Ce ne sont donc ni le jeu d'échecs ni l'intelligence qui sont les thèmes principaux du roman de Stefan Zweig, mais le fantasme ; et il n'est peut-être pas indifférent de savoir que l'écrivain était un ami proche de Freud. On se rend finalement compte que son portrait du champion diffère assez peu de celui que je viens de tracer plus haut : ignare, vulgaire, insipide, terre-à-terre, froid, insensible, indémontable, il est le symbole du principe de réalité contre lequel vient se briser comme sur un rocher l'élan du délire du personnage principal. Peut-être, s'il avait du écrire son roman de nos jours, l'écrivain aurait-il choisi comme adversaire un ordinateur.
3 commentaires:
Quelle piètre analyse du "Joueur d'échecs". La partie d'échec est un prétexte, le vrai livre est sur l'oppression. Stephan Zweig avait certainement d'autres maux à combattre que ses défaites aux échecs. Par exemple le nazisme.
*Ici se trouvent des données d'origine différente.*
Lemma layer_view m dk layer (md : option RemoteMetadata) :
  layer_ok layer → snd <$> meta_of (m !! (dk, mak_of layer)) = md →
  raw_view m (dk, Some layer) =
    md ≫= λ md, match payload_of (m !! (dk, pak_of layer)) (md_length md) with Some p => Some (md, p) | None => None end.
Proof.
  intros Hl <-. rw /raw_view. cbn [fst snd]. rw layer_keys // /raw_obj.
  by destruct (meta_of _) as [[pl md]|].
Qed.

(** What the payload fetch says about a staged layer. *)
Lemma staged_read m dk x :
  layer_wf m dk (sg_layer x) → snd <$> meta_of (m !! (dk, mak_of (sg_layer x))) = Some (sg_md x) →
  sg_ok x → fetchable m dk false (sg_item x) →
  let r := fetch_val m dk (sg_item x) in
  len r.2 = md_length (sg_md x) ∧
  raw_view m (dk, Some (sg_layer x)) = if r.1 =? md_length (sg_md x) then Some (sg_md x, r.2) else None.
Proof.
  intros (Hl & _) Hmd [Hv Hn] Hf r.
  destruct (payload_fetched m dk (pak_of (sg_layer x)) (sg_view x) (md_length (sg_md x))) as (Hlen & Hyes & Hno);
    [lia|exact Hf|]. split; [exact Hlen|]. rw (layer_view _ _ _ _ Hl Hmd) /=. simpl in Hyes, Hno.
  destruct (Z.eqb_spec r.1 (md_length (sg_md x))) as [Heq|Hne]; [rw (Hyes Heq) //|rw (Hno Hne) //].
Qed.

Lemma nodup_fmap_inj {X Y} (f : X → Y) l x y : NoDup (f <$> l) → x ∈ l → y ∈ l → f x = f y → x = y.
Proof.
  intros Hnd [i Hi]%list_elem_of_lookup [j Hj]%list_elem_of_lookup Heq.
  assert (i = j) as ->; [|congruence]. apply (NoDup_lookup (f <$> l) _ _ (f x)); [done| |];
    rw list_lookup_fmap ?Hi ?Hj //= Heq //.
Qed.

Lemma payload_requests_valid layers dk m xs :
  Forall (layer_wf m dk) layers → NoDup layers → NoDup (sg_pos <$> xs) → Forall sg_ok xs →
  (∀ x, x ∈ xs → layers !! sg_pos x = Some (sg_layer x)) → valid_items (sg_item <$> xs).
Proof.
  intros Hwf Hnd Hp Hok Hin. apply (layer_items_valid sg_item sg_layer Byte.x4c); try done.
  - apply Forall_forall. intros x Hx. rw Forall_forall in Hwf. apply Hwf.
    eapply list_elem_of_lookup_2, Hin, Hx.
  - apply NoDup_fmap_2_strong; [|by eapply NoDup_fmap_1]. intros x y Hx Hy Heq.
    eapply nodup_fmap_inj; [exact Hp|done..|]. pose proof (Hin y Hy) as Hy'. rw -Heq in Hy'.
    eapply NoDup_lookup; [exact Hnd|by apply Hin|exact Hy'].
  - eapply Forall_impl; [exact Hok|]. intros x [Hv Hn]. simpl. rw len_take_view; lia.
Qed.
(** [await asyncio.gather(..., return_exceptions=True)]; [None] while it waits. *)
Definition await_all (b : batch S B) : option (res (list (res B))) :=
  match b_raised b, b_todo b, b_flight b with
  | Some e, _, _ => Some (Raise e)
  | None, [], [] => Some (Ok (in_positions (b_sent b) (b_done b)))
  | None, _, _ => None
  end.
(** [await asyncio.gather(...)]: back at the first exception; the other calls go on. *)
Definition await_first (b : batch S B) : option (res (list B)) :=
  match b_raised b, b_todo b, first_raise (b_done b), b_flight b with
  | Some e, _, _, _ => Some (Raise e)
  | None, [], Some e, _ => Some (Raise e)
  | None, [], None, [] => Some (res_map id (in_positions (b_sent b) (b_done b)))
  | None, _, _, _ => None
  end.
(** [await self._run(...)] *)
Definition await_one (b : batch S B) : option (res B) :=
  match b_raised b, b_done b with
  | Some e, _ => Some (Raise e)
  | None, (_, r) :: _ => Some r
  | None, [] => None
  end.
End Machine.

(** ** The coroutines *)
Section Coroutines.
Context {D O A : Type} `{LibDfs D} `{LibDaosObj O} `{MetaCodec} `{!LocalCpu A}.
Context (_workers STALL_SECS : Z) (cfg : settings).
Abbreviation C := (conn D O A).

(** Each takes the history that happens while it runs.  The history may go on
    after the coroutine is back: its answer does not change ([await_stable]),
    and the state is the one at the end. *)
Definition call_co {X} (t : M C X) (es : list (event C)) (w : world C) : option (res X * world C) :=
  match exec _workers STALL_SECS es (submit_io [t] w) with
  | Some b => match await_one b with Some r => Some (r, b_world b) | None => None end
  | None => None
  end.

Definition exists_co (key : pykey) := call_co (_exists_sync (_addr cfg key)).
Definition get_co (key : pykey) := call_co (_get_sync cfg (_addr cfg key)).
Definition list_co (fuel : nat) (es : list (event C)) (w : world C) : option (res (list string) * world C) :=
  if _raw cfg then Some (Raise NotImplementedError, w) else call_co (onD (listdir fuel "/" None)) es w.

Definition with_state (w : world C) (s : C) : world C := mkWorld (w_now w) (w_io w) (w_held w) s.

Definition put_co (key : pykey) (m : Z) (es : list (event C)) (w : world C) : option (res unit * world C) :=
  match _prep_write (_ALIAS_STORE cfg) m (w_state w) with
  | (Raise e, s) => Some (Raise e, with_state w s)
  | (Ok (header, x, n), s) =>
      match call_co (_put_sync (_addr cfg key) header x n) es (with_state w s) with
      | Some (r, w') => Some (r, with_state w' (snd (_drop_put_ref m (w_state w'))))
      | None => None
      end
  end.

Definition batched_get_co (keys : list pykey) (es : list (event C)) (w : world C)
  : option (res (list (option Z)) * world C) :=
  let paths := _addr cfg <$> keys in
  let order := if _raw cfg then batch_groups paths else [] in
  match order with
  | _ :: _ =>
      match exec _workers STALL_SECS es (submit_io
              ((λ g : bytes * list (nat * Z), _get_raw_folded (fst g) (snd <$> snd g)) <$> order) w) with
      | Some b =>
          match await_all b with
          | Some r => Some (let? gathered := r in
                            let? gots := res_map (miss_on_error []) gathered in
                            Ok (scatter (replicate (length keys) None) (zip order gots)), b_world b)
          | None => None
          end
      | None => None
      end
  | [] =>
      match exec _workers STALL_SECS es (submit_io (_get_sync cfg <$> paths) w) with
      | Some b =>
          match await_all b with
          | Some r => Some (let? gathered := r in res_map (miss_on_error None) gathered, b_world b)
          | None => None
          end
      | None => None
      end
  end.

(** The calls of [batched_put] on buffers that are prepared. *)
Definition put_calls (keys : list pykey) (prepped : list (bytes * src * Z)) : list (M C unit) :=
  let addrs := _addr cfg <$> keys in
  let order := if _raw cfg then batch_groups addrs else [] in
  match order with
  | _ :: _ =>
      (λ g : bytes * list (nat * Z),
         _put_raw_folded (fst g)
           (omap (λ x : nat * Z,
              match prepped !! fst x with
              | Some (h, b, n) => Some (Some (snd x), h, b, n)
              | None => None
              end) (snd g))) <$> order
  | [] => zip_with (λ a p, _put_sync a p.1.1 p.1.2 p.2) addrs prepped
  end.

Definition batched_put_co (keys : list pykey) (mos : list Z) (es : list (event C)) (w : world C)
  : option (res unit * world C) :=
  match mapM (_prep_write (_ALIAS_STORE cfg)) mos (w_state w) with
  | (Raise e, s) => Some (Raise e, with_state w s)
  | (Ok prepped, s) =>
      match exec _workers STALL_SECS es (submit_io (put_calls keys prepped) (with_state w s)) with
      | Some b =>
          match await_first b with
          | Some r => Some (let? _ := r in Ok tt,
                            with_state (b_world b) (snd (mapM _drop_put_ref mos (w_state (b_world b)))))
          | None => None
          end
      | None => None
      end
  end.

Definition batched_get_non_blocking_co (keys : list pykey) (es : list (event C)) (w : world C)
  : option (res (list Z) * world C) :=
  match exec _workers STALL_SECS es (submit_io (_get_sync cfg <$> (_addr cfg <$> keys)) w) with
  | Some b =>
      match await_first b with
      | Some (Ok res) =>
          let prefix := some_prefix res in
          let '(r, s') := mapM _release (omap id (drop (length prefix) res)) (w_state (b_world b)) in
          Some (let? _ := r in Ok prefix, with_state (b_world b) s')
      | Some (Raise e) => Some (Raise e, b_world b)
      | None => None
      end
  | None => None
  end.
End Coroutines.

(** ** Facts of the machine *)
Section MachineFacts.
Context {S B : Type} (_workers STALL_SECS : Z).
Abbreviation exec := (exec (S := S) (B := B) _workers STALL_SECS).
Abbreviation bstep := (bstep (S := S) (B := B) _workers STALL_SECS).
Implicit Types (b : batch S B) (w : world S) (tasks : list (M S B)).

Lemma exec_app es1 es2 b : exec (es1 ++ es2) b = exec es1 b ≫= exec es2.
Proof. revert b. induction es1 as [|e es1 IH]; intros b; simpl; [done|]. by destruct (bstep e b). Qed.

(** What the others do to the pool's counter in a history: the change, and the
    submissions alone. *)
Definition net1 (e : event S) : Z := match e with Join => 1 | Leave true => -1 | _ => 0 end.
Definition join1 (e : event S) : Z := match e with Join => 1 | _ => 0 end.
Fixpoint net (es : list (event S)) : Z := match es with [] => 0 | e :: es => net1 e + net es end.
Fixpoint joins (es : list (event S)) : Z := match es with [] => 0 | e :: es => join1 e + joins es end.
Definition shift1 (e : event S) (i : Z * Z) : Z * Z := (i.1 + net1 e, i.2 + join1 e).
Definition shift (es : list (event S)) (i : Z * Z) : Z * Z := (i.1 + net es, i.2 + joins es).
Lemma shift_cons e es i : shift (e :: es) i = shift es (shift1 e i).
Proof. rw /shift /shift1 /=. f_equal; lia. Qed.

(** Every position submitted is in flight or done, never both; the pool's
    counter is the calls in flight above those of the others ([i.1], at most
    [i.2] so far); a batch that was refused has submitted nothing more. *)
Record binv (tasks : list (M S B)) (i : Z * Z) (b : batch S B) : Prop := mkBinv {
  bi_perm : (b_flight b).*1 ++ (b_done b).*1 ≡ₚ seq 0 (b_sent b);
  bi_sent : (b_sent b ≤ length tasks)%nat;
  bi_flight : Forall (λ x, tasks !! x.1 = Some x.2) (b_flight b);
  bi_todo : b_raised b = None → b_todo b = drop (b_sent b) tasks;
  bi_raised e : b_raised b = Some e → e = DaosPoolWedged ∧ b_todo b = [] ∧ _workers ≤ i.2 + Z.of_nat (b_sent b);
  bi_count : _inflight (w_io (b_world b)) = i.1 + len (b_flight b);
  bi_le : i.1 ≤ i.2;
}.

(** The state of the world does not matter to the other fields. *)
Lemma binv_world tasks i i' b w : binv tasks i b →
  i'.1 - i.1 = _inflight (w_io w) - _inflight (w_io (b_world b)) → i.2 ≤ i'.2 → i'.1 ≤ i'.2 →
  binv tasks i' (set_world w b).
Proof.
  intros [Hp Hs Hf Ht Hr Hc Hle] Hi H2 Hl'. split; simpl; try done; [|lia].
  intros e He. destruct (Hr e He) as (? & ? & ?). split_and!; try done. lia.
Qed.

Lemma binv_nodup tasks i0 b : binv tasks i0 b → NoDup ((b_flight b).*1 ++ (b_done b).*1).
Proof. intros [Hp _ _ _ _ _ _]. rw Hp. apply NoDup_seq. Qed.

Lemma binv_len tasks i0 b : binv tasks i0 b → (length (b_flight b) + length (b_done b) = b_sent b)%nat.
Proof. intros [Hp _ _ _ _ _ _]. apply Permutation_length in Hp. by rw length_app !length_fmap length_seq in Hp. Qed.

Definition alone_at (n : Z) : Z * Z := (n, n).
Lemma binv_start tasks w : binv tasks (alone_at (_inflight (w_io w))) (submit_io tasks w).
Proof. split; simpl; try done; [lia|]. rw /len /=. lia. Qed.

Lemma len_perm {X} (l k : list X) x : l ≡ₚ x :: k → len l = len k + 1.
Proof. intros Hl%Permutation_length. simpl in Hl. rw /len Hl. lia. Qed.

Lemma enter_inv tasks i0 b b' : bstep Enter b = Some b' → binv tasks i0 b → binv tasks i0 b'.
Proof.
  intros Hst Hb. pose proof (binv_len _ _ _ Hb) as Hlen. destruct Hb as [Hp Hs Hf Ht Hr Hc Hle].
  simpl in Hst. destruct (b_todo b) as [|t todo] eqn:Etodo; [done|].
  assert (b_raised b = None) as Hnone.
  { destruct (b_raised b) as [e|]; [|done]. by destruct (Hr e eq_refl) as (_ & ? & _). }
  specialize (Ht Hnone). symmetry in Ht.
  assert (tasks !! b_sent b = Some t) as Hlk.
  { rw -(Nat.add_0_r (b_sent b)) -lookup_drop Ht //. }
  pose proof (lookup_lt_Some _ _ _ Hlk) as Hlt.
  destruct (run_cases _workers STALL_SECS (w_now (b_world b)) (w_io (b_world b))) as [(E & Hw & _)|(E & _)];
    rw E in Hst; injection Hst as <-; split; simpl; try done.
  - intros e [= <-]. split_and!; try done. rw Hc /len in Hw. lia.
  - change (0%nat :: seq 1 (b_sent b)) with (seq 0 (Datatypes.S (b_sent b))).
    rw fmap_app seq_S -Hp /= -!app_assoc. apply Permutation_app_head, Permutation_app_comm.
  - apply Forall_app. split; [done|]. by repeat constructor.
  - intros _. rw -Nat.add_1_r -drop_drop Ht //.
  - rw Hnone. done.
  - rw Hc /len length_app /=. lia.
Qed.

Lemma return_inv tasks i0 b k b' : bstep (Return k) b = Some b' → binv tasks i0 b → binv tasks i0 b'.
Proof.
  intros Hst [Hp Hs Hf Ht Hr Hc Hle]. simpl in Hst. destruct (Z.of_nat k <? _ - _); [|done].
  destruct (b_flight b !! k) as [[i t]|] eqn:Hk; [|done]. destruct (t _) as [r s']. injection Hst as <-.
  apply (delete_Permutation (A := nat * M S B)) in Hk. split; simpl; try done.
  - apply (fmap_Permutation fst) in Hk. rw -Hp Hk fmap_app /= app_assoc. by rw -Permutation_cons_append.
  - by eapply Forall_delete.
  - pose proof (len_perm _ _ _ Hk) as Hl. rw Hc Hl. lia.
Qed.

Lemma run_adds t p q : _run _workers STALL_SECS t p = Ok q → _inflight q = _inflight p + 1.
Proof. destruct (run_cases _workers STALL_SECS t p) as [(-> & _)|(-> & _)]; [done|]. by intros [= <-]. Qed.

Lemma bstep_inv tasks i0 e b b' : bstep e b = Some b' → binv tasks i0 b → binv tasks (shift1 e i0) b'.
Proof.
  intros Hst Hb. pose proof (bi_le _ _ _ Hb) as Hle.
  assert (∀ n w, binv tasks n b → _inflight (w_io w) = _inflight (w_io (b_world b)) →
    binv tasks n (set_world w b)) as Hsame.
  { intros n w Hn Hw. apply (binv_world _ n n); try done; [lia|by apply bi_le in Hn]. }
  assert (∀ e, net1 e = 0 → join1 e = 0 → shift1 e i0 = i0) as Hz.
  { intros e1 Hn Hj. destruct i0 as [a c]. rw /shift1 Hn Hj /=. f_equal; lia. }
  destruct e as [d| |k| | |[]|f]; simpl in Hst.
  - destruct (0 <=? d); [|done]. injection Hst as <-. rw Hz //. by apply Hsame.
  - rw Hz //. by eapply enter_inv.
  - rw Hz //. by eapply return_inv.
  - destruct (_run _ _ _ _) as [p|] eqn:Er; [|done]. injection Hst as <-. apply run_adds in Er.
    apply (binv_world _ i0 _ _ _ Hb); rw /shift1 /=; lia.
  - destruct (_ <? _); [|done]. injection Hst as <-. rw Hz //. by apply Hsame.
  - destruct (0 <? _); [|done]. injection Hst as <-. apply (binv_world _ i0 _ _ _ Hb); rw /shift1 /=; lia.
  - destruct (0 <? _); [|done]. injection Hst as <-. rw Hz //. by apply Hsame.
  - injection Hst as <-. rw Hz //. by apply Hsame.
Qed.

Lemma exec_inv tasks i0 es b b' : exec es b = Some b' → binv tasks i0 b → binv tasks (shift es i0) b'.
Proof.
  revert b i0. induction es as [|e es IH]; intros b i0; simpl.
  { intros [= <-]. destruct i0 as [a c]. by rw /shift /= !Z.add_0_r. }
  destruct (bstep e b) as [b1|] eqn:Hst; [|done]. intros Hex Hb. rw shift_cons. eauto using bstep_inv.
Qed.

(** A property of results and state that holds at the start, that the other
    activity of the process keeps ([ok]) and that every call of the batch
    keeps, holds after every history. *)
Definition env_ok (ok : (S → S) → Prop) (es : list (event S)) : Prop := ∀ f, Other f ∈ es → ok f.

Lemma env_ok_Forall ok es : Forall (λ e, match e with Other f => ok f | _ => True end) es → env_ok ok es.
Proof. rw Forall_forall. intros HF f Hf. exact (HF _ Hf). Qed.
Lemma accepted_config_is_sane_witness : ∃ cfg subs,
  from_dict no_sub no_sub no_sub demo_dict = Ok (cfg, subs) ∧ cf_root cfg = "/mp"%string ∧ 0 < cf_workers cfg.
Proof.
  eexists _, _. split; [reflexivity|]. split; [reflexivity|].
  eapply (accepted_config_is_sane no_sub no_sub no_sub demo_dict). reflexivity.
Defined.
Lemma status_report_is_off_by_default_witness : ∃ cfg subs,
  from_dict no_sub no_sub no_sub demo_dict = Ok (cfg, subs) ∧ cf_status_interval_s cfg ≠ init_status_interval_default.
Proof.
  eexists _, _. split; [reflexivity|].
  eapply (status_report_is_off_by_default no_sub no_sub no_sub demo_dict); reflexivity.
Defined.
"Quand le sage montre la lune, l'imbécile regarde le doigt..."
Enchanté de vous rencontrer Pr Jones,
Vous avez le privilège d'être le premier à poster un commentaire franchement désagréable sur ce blog. Toutes mes félicitations !
Ma réponse serait un peu longue ici, j'en fais le sujet de mon prochain article.
Je crains que Mr Jones n'ait raison. L'analyse que vous faites de ce livre n'est certes pas inexacte, mais ne cadre pas avec la signification réelle du livre et de ses thèmes. Pour avoir étudié ce livre en classe, je sais que la partie d'échecs n'est qu'une allégorie et un prétexte, et Czentovic un personnage somme toute secondaire, malgré sa présentation au début de l'ouvrage.
Le véritable personnage principal de cette nouvelle est le Dr. B, et son histoire est la véritable histoire, masquée par la mise en abïme du roman (une histoire à l'intérieur d'une autre). Le véritable débat qu'inspire ce livre est effectivement lié aux agissements des nazis d'une part, et à la réaction psychologique et mentale du Dr. B. Cette ambiguité est d'ailleurs annoncée dans le 4e de couverture du livre: Les circonstances dans lesquelles [le Dr.B] a acquis cette science sont terribles. Elles nous renvoient aux expérimentations nazies sur les effets de l'isolement absolu, lorsque, aux frontières de la folie, entre deux interrogatoires, le cerveau humain parvient à déployer ses facultés les plus étranges..
"Le joueur d'échecs" illustre le fait que l'homme peut se transformer en pion, et peut être manipulé de la plus terrible façon, pour le meilleur et pour le pire. Le "don" de savoir jouer aux échecs est ici chèrement acquis, et met en lumière les terribles pratiques nazies, de la torture psychologique pure et simple. L'histoire sur le paquebot n'est utile que dans son rôle d'exposition, pour le prologue et l'épilogue de l'histoire de Dr.B.
Bien à vous.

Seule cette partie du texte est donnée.